Un programme qui inspirera ailleurs au Québec ? 
 
Jack Han, qui déploie une approche avant-gardiste du hockey, a été séduit par la philosophie de Lemay. 

« Il n’est pas si vieux, mais il est très ouvert d’esprit pour son âge (46 ans) et j’admire beaucoup cet aspect chez lui. Il recherche beaucoup d’informations et il essaie d’implanter ça au Québec », a noté Han avec franchise.
 
Leur relation leur a permis d’aborder plusieurs éléments incluant les commentaires de Michaël Bournival qui travaille aussi au Séminaire St-Joseph.  
 
« Bournival racontait la différence au niveau du développement entre Lightning et le Canadien. Quand il était avec Tampa, même s’il jouait à Syracuse et qu’il n’avait pas de grandes chances de monter, il avait accès à beaucoup de ressources comme des cours de patin, des entraîneurs d’habiletés et encore plus. Avec le CH, tandis qu’il était en train de percer, il avait très peu d’aide de ce genre », a soulevé Han.
 
Lemay avait d’ailleurs invité Han à assister à un entraînement à Trois-Rivières avant l’éclatement de la pandémie.
 
« Des équipes comme les Chevaliers et le Séminaire en font beaucoup, ce sont deux pôles qui se développent bien au Québec, tant du côté des joueurs que des entraîneurs. Peut-être que ça va créer un effet d’entraînement pour le reste de la province. Il y a encore des gens dans la région de Montréal qui font les choses de la même manière depuis 30 ans.
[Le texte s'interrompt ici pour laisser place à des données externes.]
Definition get_dataflow_info (w : world) (dataset_id : string)
  : result dataflow_info :=
  try_except
    (root <- fetch_xml w (base_url +++ "/dataflow/IT1/" +++ dataset_id) ;;
     match find_desc tag_Dataflow root with
     | Some dataflow =>
         let names :=
           fold_left (fun names name =>
                        dict_set opt_eqb (attrib_get xml_lang name)
                                 (text_of name) names)
                     (findall_desc tag_common_Name dataflow) [] in
         let structure_reference :=
           match find_desc_child tag_structure_Structure "Ref" dataflow with
           | Some struct_ref =>
               Some (StructureReference (attrib_get "agencyID" struct_ref)
                                        (attrib_get "id" struct_ref)
                                        (attrib_get "version" struct_ref))
           | None => None
           end in
         Ok (DataflowInfo dataset_id names structure_reference)
     | None => Ok (DataflowInfo dataset_id [] None)
     end)
    (fun e => Raise e).

Definition load_mapping_file (w : world) (mappings_dir dataset_id : string)
  : result json :=
  try_except
    (load_json w (os_path_join mappings_dir
                               ("mapping_" +++ dataset_id +++ ".json")))
    (fun e => Raise e).

(** One entry of a dimension's [values] in the overview: [{"name": ...}]. *)
Record value_label : Type := ValueLabel { vl_name : json }.

Record dimension_overview : Type := DimensionOverview {
  do_id : string;
  do_values : list (string * value_label)
}.

Record overview : Type := Overview {
  ov_dataset_info : dataflow_info;
  ov_generated_at : string;
  ov_dimensions : list (string * dimension_overview)
}.

(** The degenerate label [{"default": value}]. *)
Definition default_label (v : string) : json := JObj [("default", JStr v)].

(** The body of the inner loop of [build_constraints_overview]. *)
Definition add_value_label (dim_info : json)
           (values : list (string * value_label)) (v : string)
  : result (list (string * value_label)) :=
  all_values <- py_get dim_info (Some "values") (JObj []) ;;
  value_info <- py_get all_values (Some v) (JObj []) ;;
  if truthy value_info then
    name <- py_get value_info (Some "name") (default_label v) ;;
    Ok (dict_set String.eqb v (ValueLabel name) values)
  else
    Ok (dict_set String.eqb v (ValueLabel (default_label v)) values).

(** The body of the outer loop.  The source stores the dimension with no
    values and then fills them in place; storing it once they are all known
    puts the same entry at the same position. *)
Definition add_dimension_overview (mapping : json)
           (dimensions : list (string * dimension_overview))
           (item : string * list string)
  : result (list (string * dimension_overview)) :=
  let (dim_id, values) := item in
  all_dimensions <- py_get mapping (Some "dimensions") (JObj []) ;;
  dim_info <- py_get all_dimensions (Some dim_id) (JObj []) ;;
  labels <- for_each (add_value_label dim_info) values [] ;;
  Ok (dict_set String.eqb dim_id (DimensionOverview dim_id labels) dimensions).

(** [build_constraints_overview] returns the overview after saving it; the
    result here also names the file it was saved under. *)
Definition build_constraints_overview (w : world)
           (dataset_id mappings_dir output_dir : string)
  : result (path * overview) :=
  try_except
    (dataflow_info <- get_dataflow_info w dataset_id ;;
     available_constraints <- get_available_constraints w dataset_id ;;
     mapping <- load_mapping_file w mappings_dir dataset_id ;;
     let generated_at := clock w 0 in
     dimensions <-
       for_each (add_dimension_overview mapping) available_constraints [] ;;
     let output_file :=
       os_path_join output_dir ("constraints_" +++ dataset_id +++ ".json") in
     Ok (output_file, Overview dataflow_info generated_at dimensions))
    (fun e => Raise e).

(** ** Vocabulary of the statements *)

(** [v[k]] when [v] is a dict that has the key. *)
Definition obj_field (k : string) (v : json) : option json :=
  match v with
  | JObj d => dict_get String.eqb k d
  | _ => None
  end.

(** The name entries a constraints document records for a code of a
    dimension: [constraints["dimensions"][concept]["values"][code]["name"]],
    when every step of that path is there and the end is a dict. *)
Definition name_entries (constraints : json) (concept code : option string)
  : option (list (string * json)) :=
  match concept, code with
  | Some dim, Some k =>
      match obj_field "dimensions" constraints with
      | Some dims =>
          match obj_field dim dims with
          | Some dimension_info =>
              match obj_field "values" dimension_info with
              | Some values =>
                  match obj_field k values with
                  | Some value_info =>
                      match obj_field "name" value_info with
                      | Some (JObj names) => Some names
                      | _ => None
                      end
                  | None => None
                  end
              | None => None
              end
          | None => None
          end
      | None => None
      end
  | _, _ => None
  end.

(** The entry of a language, when it is there and is not empty (Python's
    [or] skips [None], the empty string and the like). *)
Definition usable_entry (lang : string) (names : list (string * json))
  : option json :=
  match dict_get String.eqb lang names with
  | Some v => if truthy v then Some v else None
  | None => None
  end.

(** The label the fallback chain picks among name entries. *)
Definition fallback_label (names : list (string * json))
           (code : option string) : json :=
  match usable_entry "en" names with
  | Some v => v
  | None =>
      match usable_entry "it" names with
      | Some v => v
      | None =>
          match dict_get String.eqb "default" names with
          | Some v => v
          | None => of_opt_str code
          end
      end
  end.

(** [constraints["dataset_info"]["id"]], when the document has it. *)
Definition declared_dataset_id (constraints : json) : option json :=
  match obj_field "dataset_info" constraints with
  | Some info => obj_field "id" info
  | None => None
  end.

(** The file [find_constraints_file] looks for. *)
Definition constraints_file (dataset_id : string) : path :=
  os_path_join constraints_dir ("constraints_" +++ dataset_id +++ ".json").

(** The raw time period of an observation element: [None] without a
    [TIME_PERIOD] dimension, [Some None] when that element carries no
    [value] attribute. *)
Definition raw_time (obs : element) : option (option string) :=
  match find_child_attr tag_ObsDimension "id" "TIME_PERIOD" obs with
  | Some time_dim => Some (attrib_get "value" time_dim)
  | None => None
  end.

(** The raw value text of an observation element. *)
Definition raw_value (obs : element) : option string :=
  match find_child tag_ObsValue obs with
  | Some obs_value => attrib_get "value" obs_value
  | None => None
  end.

(** The observations of a series that pass the test "both time and
    value", in document order. *)
Definition surviving_observations (series_elem : element) : list observation :=
  filter has_time_and_value
         (map read_observation (findall_child tag_Obs series_elem)).

(** Ascending order of two observations by time-period string. *)
Definition time_le (a b : observation) : Prop :=
  match sort_key a, sort_key b with
  | Some x, Some y => String.leb x y = true
  | _, _ => False
  end.

(** The (dimension, code) pairs of a series key, in document order. *)
Definition key_pairs (series_elem : element)
  : list (option string * option string) :=
  match find_child tag_SeriesKey series_elem with
  | Some series_key =>
      map (fun v => (attrib_get "id" v, attrib_get "value" v))
          (findall_desc tag_Value series_key)
  | None => []
  end.

(** The dict that assigning the pairs one after the other builds: a
    dimension keeps the place of its first occurrence and the code of its
    last. *)
Definition pairs_dict (pairs : list (option string * option string))
  : list (option string * option string) :=
  fold_left (fun d p => dict_set opt_eqb (fst p) (snd p) d) pairs [].

(** The file name spelled out from the dataset id and the pairs. *)
Definition filename_of_pairs (dataset_id : string)
           (pairs : list (option string * option string)) : string :=
  "series_" +++
  String.concat "_"
    (("dataset_" +++ dataset_id)
       :: map (fun p => pystr (fst p) +++ "-" +++ pystr (snd p))
              (pairs_dict pairs))
  +++ ".json".

(** The name a dimension entry of a mapping document records for a code:
    [dim_info["values"][code]["name"]], when the entry of the code is there
    and not empty. *)
Definition dimension_name (dim_info : json) (code : string) : option json :=
  match obj_field "values" dim_info with
  | Some values =>
      match obj_field code values with
      | Some value_info =>
          if truthy value_info then obj_field "name" value_info else None
      | None => None
      end
  | None => None
  end.

(** The name a mapping document records for a code of a dimension:
    [mapping["dimensions"][dim_id]["values"][code]["name"]]. *)
Definition mapping_name (mapping : json) (dim_id code : string) : option json :=
  match obj_field "dimensions" mapping with
  | Some dims =>
      match obj_field dim_id dims with
      | Some dim_info => dimension_name dim_info code
      | None => None
      end
  | None => None
  end.

(** The label of a code in the overview: the recorded name, or the
    degenerate label. *)
Definition label_or_default (name : option json) (code : string) : json :=
  match name with
  | Some n => n
  | None => default_label code
  end.

(** The codes a [KeyValue] element lists. *)
Definition listed_codes (key_value : element) : list string :=
  fold_left add_constraint_value (findall_child tag_common_Value key_value) [].

Definition is_obj (v : json) : bool :=
  match v with JObj _ => true | _ => false end.

(** A dimension entry of a mapping document: a dict whose ["values"], if
    any, is a dict of dicts. *)
Definition dimension_well_formed (dim_info : json) : bool :=
  match dim_info with
  | JObj d =>
      match dict_get String.eqb "values" d with
      | Some (JObj values) => forallb (fun kv => is_obj (snd kv)) values
      | Some _ => false
      | None => true
      end
  | _ => false
  end.

(** The shape of a mapping document as far as the constraints builder reads
    it: a dict whose ["dimensions"], if any, is a dict of well-formed
    dimension entries. *)
Definition mapping_well_formed (mapping : json) : bool :=
  match mapping with
  | JObj top =>
      match dict_get String.eqb "dimensions" top with
      | Some (JObj dims) => forallb (fun kv => dimension_well_formed (snd kv)) dims
      | Some _ => false
      | None => true
      end
  | _ => false
  end.


(** ** Sample documents and responses *)

(** A constraints document for dataset [D1] with one dimension [FREQ] and
    one code [A], whose name entries are [names]. *)
Definition constraints_with_names (names : json) : json :=
  JObj [("dataset_info",
         JObj [("id", JStr "D1");
               ("names", JObj [("en", JStr "Sample dataset")]);
               ("structure_reference", JObj [("id", JStr "DSD1")])]);
        ("generated_at", JStr "2024-01-01T00:00:00");
        ("dimensions",
         JObj [("FREQ",
                JObj [("id", JStr "FREQ");
                      ("values", JObj [("A", JObj [("name", names)])])])])].

(** A world whose document store holds [doc] as the constraints file of
    [dataset_id], whose data endpoint answers [response], and whose clock
    reads [now]. *)
Definition world_at (now : string) (dataset_id : string) (doc : json)
           (response : element) : world :=
  World
    (fun url =>
       if String.eqb url (base_url +++ "/data/" +++ dataset_id)
       then Ok response
       else Raise (FetchError "404"))
    (fun p =>
       if String.eqb (path_dir p) constraints_dir
          && String.eqb (path_file p) ("constraints_" +++ dataset_id +++ ".json")
       then Some (FileJson doc)
       else None)
    (fun _ => now).

Definition world_with (dataset_id : string) (doc : json) (response : element)
  : world :=
  world_at "2024-01-02T00:00:00" dataset_id doc response.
Peut-être qu’ils vont se réveiller un peu et qu’une compétition saine et bénéfique se développera », a ajouté Han qui prône l’évolution avant tout.
 
Une perte d'emploi qui a changé sa vie 
 
Ce parcours prometteur de Lemay a démarré d’une manière inattendue. Il y a une quinzaine d’années, il a accepté l’invitation d’un ami pour l’aider, quelques jours, dans son école de hockey. Il n’aurait jamais cru que la piqûre serait aussi forte et que ça deviendrait son nouveau métier quand l’abattoir de Princeville, où il travaillait, a cessé ses opérations.
  
Il a alors parcouru le Québec pour travailler dans différentes écoles de hockey. Après avoir acquis la formation nécessaire via Hockey Québec, Lemay s’est déplacé encore plus loin. Il a participé à des camps dans des villages Atikamekw, il s’est rendu jusque dans le grand nord pour un programme avec la Nation crie au Nuvavik et il a été particulièrement comblé par une expérience qu’il a répétée au nord de Chibougamau.   
 
Sébastien Lemay« J’ai décidé d’y aller une semaine et je suis vraiment tombé en amour. Ce sont des passionnés qui n’avaient jamais vraiment eu de coaching. Ils embarquaient sur la glace avec des rondelles, des bâtons et des cônes en faisant un peu n’importe quoi. Ce n’était pas toujours facile au début, ils étaient moins habitués d’être rigoureux et intenses, mais on a monté un beau programme. C’était vraiment plaisant de partager notre savoir », a raconté Lemay, père d'une fille qui a eu un beau parcours au hockey et d'un fils, Joaquim, qui évolue dans le circuit BCHL. 
 
Sa passion ne laissait aucun doute et il a trouvé le contexte idéal pour s’épanouir auprès de Francoeur qui l'a embauché alors qu’il n’était qu’à la base de la pyramide du hockey mineur.
 
« Je l’ai formé et je lui ai donné beaucoup de latitude ensuite. C'est là qu'il a commencé à voler de ses propres ailes et à gérer des dossiers importants dans l’Académie. C’est un bon allié qui a progressé au fil des ans et, aujourd’hui, il maîtrise vraiment tout dans l’art d’enseigner ces choses », a vanté Francoeur.
 
« J’avais juste coaché du novice quand j’ai commencé avec Denis. Disons que les deux premières années, j’avais les oreilles grand ouvertes. J’écoutais et je ne parlais pas beaucoup », a exposé Lemay qui a fait énormément de chemin depuis qu’il a hérité des rênes d’une équipe à sa troisième année. 

Notons que Francoeur et Lemay vivront un grand moment cet été alors que la première cuvée de l’AHDF sera admissible au prochain repêchage de la LNH. Quelques-uns de leurs anciens protégés devraient être repêchés dont Zachary Bolduc et Guillaume Richard.